Once inside the Art Institute I knew my first destination was the Impressionist room. It was my aunt’s favorite and the beautiful room about took my breath away. A good amount of time had passed since I’d seen these masterpieces up close. I almost immediately realized how perfect the day would be. Taking my time looking, sitting, walking, I even found myself alone with some of these paintings at times. Which, if you’ve ever been to a museum, you know exactly how rare that can be.
It’s important
At the end of the day, when I got thru security at O’Hare and sat down to charge my phone and wait to board, I took some time to reflect. I was tired, my feet hurt, but I felt refreshed. I felt revived and inspired. And I truly believe the “me” time was the reason.
As humans, sometimes I think we forget to do things for ourselves. Or we forget we can do things without anyone else’s permission. I get tired of not doing something just because no one else wants to do them with me. Let me be clear – the frustration lies with me, not them.

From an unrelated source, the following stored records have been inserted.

Lemma onToggleTagPin_unpinned (tagKey : string) (arr : list JSON) :
  isPinned arr tagKey = false →
  onToggleTagPin tagKey (Some arr)
  = List.filter (fun key => negb (strictEqString key tagKey)) arr.
Proof. unfold onToggleTagPin, isPinned. simpl. intros ->. reflexivity. Qed.

Lemma onToggleTagPin_flips (tagKey : string) (arr : list JSON) :
  isPinned (onToggleTagPin tagKey (Some arr)) tagKey = negb (isPinned arr tagKey).
Proof.
  destruct (isPinned arr tagKey) eqn:E; simpl.
  - rewrite onToggleTagPin_pinned by exact E.
    apply isPinned_false. apply elem_of_app. right. left.
  - rewrite onToggleTagPin_unpinned by exact E.
    apply isPinned_spec. rewrite elem_of_filter_strict. intros [_ H]. congruence.
Qed.

Lemma isPinned_ext (arr arr' : list JSON) :
  (∀ x, x ∈ arr ↔ x ∈ arr') → ∀ key, isPinned arr key = isPinned arr' key.
Proof.
  intros H key.
  destruct (isPinned arr' key) eqn:E.
  - apply isPinned_spec. rewrite H. apply isPinned_spec. exact E.
  - apply isPinned_false. rewrite H. apply isPinned_false. exact E.
Qed.

Lemma toggle_twice_elem (tagKey : string) (arr : list JSON) (x : JSON) :
  x ∈ onToggleTagPin tagKey (Some (onToggleTagPin tagKey (Some arr))) ↔ x ∈ arr.
Proof.
  pose proof (onToggleTagPin_flips tagKey arr) as Hflip.
  destruct (isPinned arr tagKey) eqn:E; simpl in Hflip.
  - rewrite (onToggleTagPin_unpinned _ _ Hflip), (onToggleTagPin_pinned _ _ E).
    rewrite elem_of_filter_strict, elem_of_app, list_elem_of_singleton.
    apply isPinned_spec in E.
    split; [intros [[H | H] Hne]; [exact H | contradiction] |].
    intros H. split; [left; exact H | intros ->; contradiction].
  - rewrite (onToggleTagPin_pinned _ _ Hflip), (onToggleTagPin_unpinned _ _ E).
    rewrite elem_of_app, elem_of_filter_strict, list_elem_of_singleton.
    apply isPinned_false in E.
    split; [intros [[H _] | ->]; [exact H | exact E] |].
    intros H. destruct (strictEqString x tagKey) eqn:Ex.
    + right. apply strictEqString_true. exact Ex.
    + left. split; [exact H | apply strictEqString_false; exact Ex].
Qed.

(** C4. For every tag key and every state of the unpinned list (the falsy
    state included, which the updater reads as the empty list), one
    [onToggleTagPin] flips whether the key is a member of the unpinned list
    and a second one restores it: after two toggles the list has exactly
    the members it started with, so every key has its original pin state. *)
Theorem onToggleTagPin_twice (tagKey : string) (state : option (list JSON)) :
  let unpinned0 := default [] state in
  let unpinned1 := onToggleTagPin tagKey state in
  let unpinned2 := onToggleTagPin tagKey (Some unpinned1) in
  (JString tagKey ∈ unpinned1 ↔ JString tagKey ∉ unpinned0) ∧
  isPinned unpinned1 tagKey = negb (isPinned unpinned0 tagKey) ∧
  (∀ x : JSON, x ∈ unpinned2 ↔ x ∈ unpinned0) ∧
  (∀ key : string, isPinned unpinned2 key = isPinned unpinned0 key).
Proof.
  assert (Hst : onToggleTagPin tagKey state = onToggleTagPin tagKey (Some (default [] state)))
    by (destruct state; reflexivity).
  cbv zeta. rewrite Hst. set (arr := default [] state).
  pose proof (onToggleTagPin_flips tagKey arr) as Hflip.
  split; [|split; [exact Hflip | split]].
  - rewrite <- isPinned_false, <- isPinned_spec, Hflip.
    destruct (isPinned arr tagKey); simpl; split; congruence.
  - apply toggle_twice_elem.
  - apply isPinned_ext. apply toggle_twice_elem.
Qed.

This little getaway to Chicago started out as one thing and ended up teaching me a little bit about myself, too. Spending time with myself is important. It’s actually crucial for my mental sanity. To remind myself of who I am or who I can be. Sometimes that means taking 10 minutes to meditate and other times that means taking a day. A “me” time day. Time to indulge in something I want to do without worrying about others. Something just for me.
Doesn’t that sound nice? It was amazing.
xoxo. B
Karly says
I loved when you shared a little of your trip on Instagram, and now I love it even more! I’m kind of the same way that I hold myself back from doing certain things because nobody else wants to do them with me … I need to take a lesson from you and allow myself some “me” time just because! This looks like the most awesome day – it has been years since I was at the Art Institute, and I forgot how magical it can be. P.S. that lady took the best picture of you in the museum!
brittany s. says
I’m so glad you enjoyed it! I’m definitely not the best at doing “me” time all the time either… but after this trip it’s just become more and more important! Highly recommend 🙂 And the Institute is amazing as ever. You should visit again soon!